Rédigé par Anass MACHLOUKH Mardi 13 Décembre 2022

Après l’inauguration officielle de son ambassade au Maroc, l’Australie fait du Royaume l’un des piliers de sa nouvelle politique africaine et veut saisir les opportunités de coopération. Energies renouvelables, lutte contre le terrorisme, commerce et investissements, l’ambassadeur d’Australie au Maroc, Michael Cutts, dresse le tableau de ce à quoi ressembleraient les relations entre Rabat et Canberra dans les années à venir. Entretien.



Crédit Photo : Nidal
Crédit Photo : Nidal
- L’Ambassade a été officiellement inaugurée suite à la visite du ministre Tim Watts, la première en Afrique du Nord, quelle place occupe le Maroc dans la politique africaine de l’Australie ?

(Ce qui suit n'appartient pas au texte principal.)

(** ** Runs of the store *)

(** One public operation of the store, whatever it returns.  Pruning and deletion are
    not in the relation, and a step patch that clears the task binding is excluded. *)
Inductive store_step : relation DB :=
  | do_createTaskDurable (now : string) (i : CreateTaskInput) (e : TaskEventInput) s : store_step s (snd (createTaskDurable now i e s))
  | do_createTaskIdempotently (now : string) (i : CreateTaskInput) (e : TaskEventInput) s : store_step s (snd (createTaskIdempotently now i e s))
  | do_appendTaskEventDurable (now id : string) (e : TaskEventInput) s : store_step s (snd (appendTaskEventDurable now id e s))
  | do_updateTaskDurable (now id : string) (rev : Z) (p : TaskPatch) s : store_step s (snd (updateTaskDurable now id rev p s))
  | do_terminalizeTaskDurable (now id : string) (rev : Z) (p : TaskPatch) (e : TaskEventInput) s : store_step s (snd (terminalizeTaskDurable now id rev p e s))
  | do_persistTaskResultDurable (now id st : string) (r : option AgentTaskResultV1) s : store_step s (snd (persistTaskResultDurable now id st r s))
  | do_terminalizeTaskWithResultDurable (now id : string) (rev : Z) (p : TaskPatch) (e : TaskEventInput) (st : string) (r : option AgentTaskResultV1) s : store_step s (snd (terminalizeTaskWithResultDurable now id rev p e st r s))
  | do_markTaskHistoryIncomplete (id why : string) (b : Z) s : store_step s (snd (markTaskHistoryIncomplete id why b s))
  | do_clearTaskHistoryIncomplete (id : string) s : store_step s (snd (clearTaskHistoryIncomplete id s))
  | do_initReplayCursor (id : string) s : store_step s (snd (initReplayCursor id s))
  | do_ingestSourceEventDurable (now id : string) (q : Z) (e : IngestSourceEvent) s : store_step s (snd (ingestSourceEventDurable now id q e s))
  | do_advanceSourceCursor (now id : string) (q : Z) s : store_step s (snd (advanceSourceCursor now id q s))
  | do_createWorkflowWithLifecycleEvents (now : string) (i : CreateWorkflowInput) (c : value) (e1 e2 : WorkflowEventDraft) s : store_step s (snd (createWorkflowWithLifecycleEvents now i c e1 e2 s))
  | do_startWorkflowDurably (now id : string) (e : WorkflowEventDraft) s : store_step s (snd (startWorkflowDurably now id e s))
  | do_startWorkflowStep (now : string) (i : CreateStepExecutionInput) (rev : Z) (p : WorkflowPatch) (q : Z) (e : WorkflowEventDraft) s : store_step s (snd (startWorkflowStep now i rev p q e s))
  | do_bindStepTask (now id : string) (rev : Z) (t w : string) (rev' q : Z) (e : WorkflowEventDraft) s : store_step s (snd (bindStepTask now id rev t w rev' q e s))
  | do_checkpointWorkflow (now w : string) (rev : Z) (p : WorkflowPatch) (cr : option Z) (c : value) (q : Z) (e : WorkflowEventDraft) s : store_step s (snd (checkpointWorkflow now w rev p cr c q e s))
  | do_ensureStepStarted (now : string) (i : CreateStepExecutionInput) (cur : string) (e : WorkflowEventDraft) s : store_step s (snd (ensureStepStarted now i cur e s))
  | do_bindStepTaskOnce (now id t w : string) (e : WorkflowEventDraft) s : store_step s (snd (bindStepTaskOnce now id t w e s))
  | do_completeStepAndCheckpoint (now id : string) (o : value) (w : string) (cr : option Z) (c : value) (e : WorkflowEventDraft) s : store_step s (snd (completeStepAndCheckpoint now id o w cr c e s))
  | do_advanceWorkflow (now w : string) (e1 : WorkflowEventDraft) (e2 : option WorkflowEventDraft) (i : CreateStepExecutionInput) (cur : string) (e3 : WorkflowEventDraft) s : store_step s (snd (advanceWorkflow now w e1 e2 i cur e3 s))
  | do_terminalizeWorkflow (now w st : string) (e1 : option WorkflowEventDraft) (e2 : WorkflowEventDraft) s : store_step s (snd (terminalizeWorkflow now w st e1 e2 s))
  | do_failStepAndWorkflow (now id w : string) (e1 e2 : WorkflowEventDraft) (er : value) s : store_step s (snd (failStepAndWorkflow now id w e1 e2 er s))
  | do_recordCancellationIntent (now w : string) s : store_step s (snd (recordCancellationIntent now w s))
  | do_cancelStepAndWorkflow (now : string) (id : option string) (w : string) (e : WorkflowEventDraft) s : store_step s (snd (cancelStepAndWorkflow now id w e s))
  | do_resumeWorkflowRunning (now w : string) (e : WorkflowEventDraft) s : store_step s (snd (resumeWorkflowRunning now w e s))
  | do_markStepAwaitingResult (now id ts : string) s : store_step s (snd (markStepAwaitingResult now id ts s))
  | do_setStepRevisionBefore (now id : string) (v : value) s : store_step s (snd (setStepRevisionBefore now id v s))
  | do_setStepRevisionAfter (now id : string) (v : value) s : store_step s (snd (setStepRevisionAfter now id v s))
  | do_recordWorkspaceLeaseIntent (now l w n k : string) s : store_step s (snd (recordWorkspaceLeaseIntent now l w n k s))
  | do_markWorkspaceLeaseActive (now l : string) (b c : value) (t : string) s : store_step s (snd (markWorkspaceLeaseActive now l b c t s))
  | do_setWorkspaceLeaseAcquireReason (now l : string) (r : option string) s : store_step s (snd (setWorkspaceLeaseAcquireReason now l r s))
  | do_setWorkspaceLeaseRevision (now l : string) (v : value) s : store_step s (snd (setWorkspaceLeaseRevision now l v s))
  | do_requestWorkspaceLeaseRelease (now l t : string) s : store_step s (snd (requestWorkspaceLeaseRelease now l t s))
  | do_markWorkspaceLeaseReleased (now l t : string) s : store_step s (snd (markWorkspaceLeaseReleased now l t s))
  | do_createHumanRequestAndPause (now : string) (i : CreateHumanRequestInput) (st : string) (e : WorkflowEventDraft) s : store_step s (snd (createHumanRequestAndPause now i st e s))
  | do_answerHumanRequestInput (now id v : string) s : store_step s (snd (answerHumanRequestInput now id v s))
  | do_approveHumanRequest (now id : string) s : store_step s (snd (approveHumanRequest now id s))
  | do_rejectHumanRequestAndFailWorkflow (now id : string) (e : WorkflowEventDraft) s : store_step s (snd (rejectHumanRequestAndFailWorkflow now id e s))
  | do_recordCompletionEvidence (now id w : string) (v : value) (d : string) s : store_step s (snd (recordCompletionEvidence now id w v d s))
  | do_recordStallRound (now w : string) (n : Z) (fp : string) (v : value) s : store_step s (snd (recordStallRound now w n fp v s))
  | do_createWorkflow (now : string) (i : CreateWorkflowInput) s : store_step s (snd (createWorkflow now i s))
  | do_updateWorkflow (now w : string) (rev : Z) (p : WorkflowPatch) s : store_step s (snd (updateWorkflow now w rev p s))
  | do_createStepExecution (now : string) (i : CreateStepExecutionInput) s : store_step s (snd (createStepExecution now i s))
  | do_appendWorkflowEvent (now w : string) (q : Z) (e : WorkflowEventDraft) s : store_step s (snd (appendWorkflowEvent now w q e s))
  | do_saveWorkflowContext (now w : string) (rev : Z) (c : value) s : store_step s (snd (saveWorkflowContext now w rev c s))
  | do_updateStepExecution (now id : string) (rev : Z) (p : StepExecutionPatch) s :
      sp_task_id p <> Some None -> store_step s (snd (updateStepExecution now id rev p s)).
(** ** Human decisions *)

Lemma decided_alter (id st : string) (f : HumanRequestRow -> HumanRequestRow) (s : DB) (r : HumanRequestRow) :
  humanRow id s = Some r -> (forall r, h_status (f r) = st) -> st <> "pending" ->
  decided id st (set_db_human_requests (alter f id (db_human_requests s)) s).
Proof. intros Hr Hf Hst. exists (f r). unfold humanRow in *. cbn. by rewrite lookup_alter_eq, Hr. Qed.

Lemma answerHumanRequest_once (now now' id v v' : string) : once (answerHumanRequestInput now id v) (answerHumanRequestInput now' id v').
Proof.
  apply (once_settled (decided id "answered")); [apply _| |].
  - unfold answerHumanRequestInput, update_human. establish. branch E; read_only; [bsimpl; by eexists|]. by eapply decided_alter.
  - intros s (r & Hr & Ht & _). unfold answerHumanRequestInput, theHuman. only_reads. simplify_eq. rewrite Ht. reads.
Qed.

Lemma approveHumanRequest_once (now now' id : string) : once (approveHumanRequest now id) (approveHumanRequest now' id).
Proof.
  apply (once_settled (decided id "approved")); [apply _| |].
  - unfold approveHumanRequest, respond, update_human. establish. branch E; read_only; [bsimpl; by eexists|]. by eapply decided_alter.
  - intros s (r & Hr & Ht & _). unfold approveHumanRequest, theHuman. only_reads. simplify_eq. rewrite Ht. reads.
Qed.

(** ** Tasks *)

Section TaskFacts.
Context (id : string).

Definition keyed (key : string) (s : DB) : Prop := exists k r, taskRow k s = Some r /\ t_idempotency_key r = Some key.
#[global] Instance keyed_settled (key : string) : Settled (keyed key).
Proof.
  intros s s' _ H (k & r & Hr & Hk). destruct (tv_tasks _ _ H k r Hr) as (r' & Hr' & E). exists k, r'. split; [done|].
  destruct (ta_identity _ _ E) as (_ & -> & _). done.
Qed.

(** The task [id] was created for [key] with the request fingerprint [fp]. *)
Definition created (key fp : string) (s : DB) : Prop :=
  exists r, taskRow id s = Some r /\ t_task_id r = id /\ t_idempotency_key r = Some key /\ t_request_fingerprint r = Some fp.
#[global] Instance created_settled (key fp : string) : Settled (created key fp).
Proof.
  intros s s' _ H (r & Hr & Hi & Hk & Hf). destruct (tv_tasks _ _ H id r Hr) as (r' & Hr' & E). exists r'. split; [done|].
  destruct (ta_identity _ _ E) as (-> & -> & -> & _). done.
Qed.

Definition ingested (q : Z) (s : DB) : Prop := exists r, taskRow id s = Some r /\ q < expected_source r.
#[global] Instance ingested_settled (q : Z) : Settled (ingested q).
Proof.
  intros s s' _ H (r & Hr & Hq). destruct (tv_tasks _ _ H id r Hr) as (r' & Hr' & E). exists r'. split; [done|].
  pose proof (ta_expected _ _ E). lia.
Qed.

Definition has_result (s : DB) : Prop := is_Some (db_task_results s !! id).
#[global] Instance has_result_settled : Settled has_result.
Proof. intros s s' _ H [r Hr]. destruct (tv_results _ _ H id r Hr) as (r' & Hr' & _). by exists r'. Qed.

Definition terminal_recorded (s : DB) : Prop := exists r, taskRow id s = Some r /\ t_terminal_event_recorded r = true.
#[global] Instance terminal_recorded_settled : Settled terminal_recorded.
Proof.
  intros s s' _ H (r & Hr & Ht). destruct (tv_tasks _ _ H id r Hr) as (r' & Hr' & E). exists r'. split; [done|]. by apply (ta_recorded _ _ E).
Qed.
End TaskFacts.

Lemma task_by_key_some (key : string) (s : DB) : keyed key s -> exists r, task_by_key key s = Some r.
Proof.
  intros (k & r & Hr & Hk). destruct (task_by_key key s) as [x|] eqn:E; [by eexists|].
  pose proof (proj1 (find_row_none _ _) E k r Hr) as Hf. cbv beta in Hf. rewrite Hk in Hf. cbn in Hf. by rewrite String.eqb_refl in Hf.
Qed.
Lemma task_by_key_keyed (key : string) (s : DB) (r : TaskRow) : task_by_key key s = Some r -> keyed key s.
Proof. intros (k & Hk & Hs)%find_row_some. exists k, r. split; [done|]. by apply opt_is_spec. Qed.

Lemma ensures_keyed (now key : string) (i : CreateTaskInput) : ct_idempotency_key i = Some key -> ensures (keyed key) (createTaskSync now i).
Proof.
  intros Hk s a s' H. unfold createTaskSync, insert_task in H. inv_run H. read_only.
  eexists (ct_task_id i), _. unfold taskRow. cbn. rewrite lookup_insert_eq. split; [done|]. done.
Qed.

Lemma createTask_once (now now' key : string) (i i' : CreateTaskInput) (e e' : TaskEventInput) :
  ct_idempotency_key i = Some key -> ct_idempotency_key i' = Some key -> once (createTaskIdempotently now i e) (createTaskIdempotently now' i' e').
Proof.
  intros Hi Hi'. apply (once_settled (keyed key)); [apply _| |].
  - apply ensures_skip. intros _. apply ensures_require. intros k Hk. assert (k = key) as -> by congruence.
    do 3 (apply ensures_skip; intros ?). apply ensures_on_constraint.
    + apply ensures_transaction. intros s x s' H. inv_run H. branch E; [|settle (ensures_keyed now key i Hi)].
      unfold resolveExisting in *. read_only. by eapply task_by_key_keyed.
    + intros s x s' H. inv_run H. branch E; [|done]. unfold resolveExisting in *. read_only. by eapply task_by_key_keyed.
  - intros s (r & Hr)%task_by_key_some. symmetry. unfold createTaskIdempotently, opened. run. simplify_eq.
    apply run_on_constraint; [apply _| |intros ? <-]; [apply run_transaction; [apply _|]|]; run; rewrite Hr; reads.
Qed.

Lemma persistResult_once (now id st : string) (res : option AgentTaskResultV1) : ensures (has_result id) (persistResult now id st res).
Proof.
  intros s a s' H. unfold persistResult in H. inv_run H. branch E; [by exists t|].
  unfold writeResultRow, update_task in *. inv_run H. unfold has_result. cbn. rewrite lookup_insert_eq. by eexists.
Qed.

Lemma persistTaskResult_once (now now' id st st' : string) (res res' : option AgentTaskResultV1) :
  once (persistTaskResultDurable now id st res) (persistTaskResultDurable now' id st' res').
Proof.
  apply (once_settled (has_result id)); [apply _| |].
  - establish. settle (persistResult_once now id).
  - intros s (r & Hr). unfold persistTaskResultDurable, persistResult, theTask. only_reads. rewrite Hr. reads.
Qed.

Lemma terminalizeTask_once (now now' id : string) (rev rev' : Z) (p p' : TaskPatch) (e e' : TaskEventInput) :
  once (terminalizeTaskDurable now id rev p e) (terminalizeTaskDurable now' id rev' p' e').
Proof.
  apply (once_settled (terminal_recorded id)); [apply _| |].
  - unfold terminalizeTaskDurable, recordTerminal, update_task, taskRecord. establish.
    unfold taskRow in *. cbn in *. match goal with H : alter _ _ _ !! _ = Some _ |- _ => apply lookup_alter_Some in H as [(_ & q & Hq & ->)|[]]; [|done] end.
    read_only. eexists. unfold taskRow. cbn. by rewrite lookup_alter_eq, Hq.
  - intros s (r & Hr & Ht). unfold terminalizeTaskDurable, theTask. only_reads. simplify_eq. by rewrite Ht in *.
Qed.

Lemma ingestSourceEvent_once (now now' id : string) (q : Z) (ev ev' : IngestSourceEvent) :
  once (ingestSourceEventDurable now id q ev) (ingestSourceEventDurable now' id q ev').
Proof.
  apply (once_settled (ingested id q)); [apply _| |].
  - establish. branch E; [read_only; bsimpl; by exists a3|]. bsimpl.
    match goal with H : appendTaskEventSync _ _ _ _ = _ |- _ => apply (preserved tasks_evolve) in H; [|apply _] end.
    match goal with H : tasks_evolve s ?s0, Hc : update_task _ _ ?s0 = (_, ?s1) |- _ =>
      destruct (tv_tasks _ _ H id _ ltac:(eassumption)) as (r & Hr & _);
      assert (ingested id q s1) by (apply modify_ok in Hc as ->; eexists; unfold taskRow; cbn; rewrite lookup_alter_eq, Hr;
        split; [done|]; unfold expected_source; cbn; lia) end.
    settle tt.
  - intros s (r & Hr & Hq). unfold ingestSourceEventDurable, theTask, opened. only_reads. simplify_eq.
    rewrite (proj2 (Z.ltb_lt _ _) Hq). reads.
Qed.

(** *** Which task a repeated creation returns *)

Lemma ensures_created (now key fp : string) (i : CreateTaskInput) :
  ct_idempotency_key i = Some key -> ct_request_fingerprint i = Some fp -> ensures (created (ct_task_id i) key fp) (createTaskSync now i).
Proof.
  intros Hk Hf s a s' H. unfold createTaskSync, insert_task in H. inv_run H. read_only.
  eexists. unfold taskRow. cbn. rewrite lookup_insert_eq. split; [done|]. split; [done|]. split; [done|]. cbn.
  rewrite Hf in *. unfold boundOpt, boundString in *. repeat case_match; by simplify_eq/=.
Qed.

Lemma toTask_row (r : TaskRow) (s s' : DB) (t : TaskRecord) : toTask r s = (Ok t, s') -> tk_row t = r /\ s' = s.
Proof. unfold toTask. intros H. inv_run H. done. Qed.

Lemma toTask_outcome (r : TaskRow) (s : DB) : (exists t, toTask r s = (Ok t, s)) \/ toTask r s = (Err corruption, s).
Proof.
  unfold toTask, mbind, M_bind, lift. destruct (decodeJson _ _ _) as [v|c] eqn:E; [left; by eexists|right].
  unfold decodeJson in E. repeat case_match; congruence.
Qed.

Lemma resolve_created (key fp : string) (s s' : DB) (row : TaskRow) (x : TaskRecord * bool) :
  store_ok s -> task_by_key key s = Some row -> resolveExisting fp row s = (Ok x, s') -> created (t_task_id (tk_row (fst x))) key fp s'.
Proof.
  intros Hok (k & Hk & Hs)%find_row_some H. unfold resolveExisting in H. inv_run H.
  match goal with H : toTask _ _ = _ |- _ => apply toTask_row in H as [<- ->] end. cbn.
  apply opt_is_spec in Hs. exists (tk_row a0). destruct (lo_row _ _ _ _ _ _ (ok_task_log _ Hok) k _ Hk) as [-> _].
  split; [done|]. split; [done|]. split; [done|by apply opt_is_spec].
Qed.

Lemma on_constraint_ok {A : Type} (m h : M A) (s s' : DB) (a : A) :
  on_constraint (transaction m) h s = (Ok a, s') -> m s = (Ok a, s') \/ h s = (Ok a, s').
Proof. unfold on_constraint, transaction. destruct (m s) as [[b|[]] s1]; auto; discriminate. Qed.

Lemma taskRecord_ok (id : string) (s s' : DB) (t : TaskRecord) : taskRecord id s = (Ok t, s') -> taskRow id s = Some (tk_row t) /\ s' = s.
Proof. unfold taskRecord. intros H. inv_run H. by match goal with H : toTask _ _ = _ |- _ => apply toTask_row in H as [-> ->] end. Qed.

Lemma createTask_created (now key fp : string) (i : CreateTaskInput) (e : TaskEventInput) (s s' : DB) (x : TaskRecord * bool) :
  store_ok s -> ct_idempotency_key i = Some key -> ct_request_fingerprint i = Some fp -> createTaskIdempotently now i e s = (Ok x, s') ->
  isSafeId key = true /\ (fp =s "") = false /\ created (t_task_id (tk_row (fst x))) key fp s'.
Proof.
  intros Hok Hi Hf H. unfold createTaskIdempotently in H. inv_run H. rewrite Hi, Hf in *.
  repeat match goal with H : Some _ = Some _ |- _ => apply (inj Some) in H as <- end. split; [done|].
  split; [by apply negb_true_iff|].
  match goal with H : on_constraint _ _ _ = _ |- _ => apply on_constraint_ok in H as [H|H]; inv_run H end; branch E;
    [by eapply resolve_created| |by eapply resolve_created|done].
  match goal with H : taskRecord _ _ = _ |- _ => pose proof (taskRecord_ok _ _ _ _ H) as [Hrow Hsame]; rewrite <- Hsame in Hrow end. cbn.
  assert (created (ct_task_id i) key fp s') as (r & Hr & Hid & Hrest) by settle (ensures_created now key fp i Hi Hf).
  rewrite Hr in Hrow. apply (inj Some) in Hrow as <-. rewrite Hid. by exists r.
Qed.

Lemma task_by_key_created (id key fp : string) (s : DB) :
  store_ok s -> created id key fp s -> exists r, taskRow id s = Some r /\ task_by_key key s = Some r /\ t_request_fingerprint r = Some fp.
Proof.
  intros Hok (r & Hr & Hid & Hk & Hf). exists r. split; [done|]. split; [|done].
  destruct (task_by_key_some key s) as [q Hq]; [by exists id, r|]. rewrite Hq. f_equal.
  apply find_row_some in Hq as (k & Hq & Hs%opt_is_spec).
  assert (k = id) as -> by exact (ok_task_keys _ Hok k id q r key Hq Hr Hs Hk). unfold taskRow in Hr. congruence.
Qed.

- La décision d’ouvrir une ambassade permanente a été prise, il y a cinq ans. C’était déjà un tournant majeur dans les relations entre les deux pays. La visite du ministre adjoint des Affaires étrangères a été une occasion de poser les jalons d’une nouvelle relation plus solide, vu que c’est une façon de faire rencontrer les politiciens pour qu’ils se connaissent mieux et apprennent à coopérer ensemble. Comme l’a très bien expliqué M. Watts, les échanges qu’il a eus avec les responsables marocains, dont le ministre des Affaires étrangères, Nasser Bourita, lui ont permis de mieux comprendre la perspective unique du Maroc sur le monde. Pour répondre à votre question, l’inauguration officielle de l’ambassade reflète la profondeur des liens entre nos deux pays et une volonté d’aller de l’avant vers une coopération plus étroite dans plusieurs domaines.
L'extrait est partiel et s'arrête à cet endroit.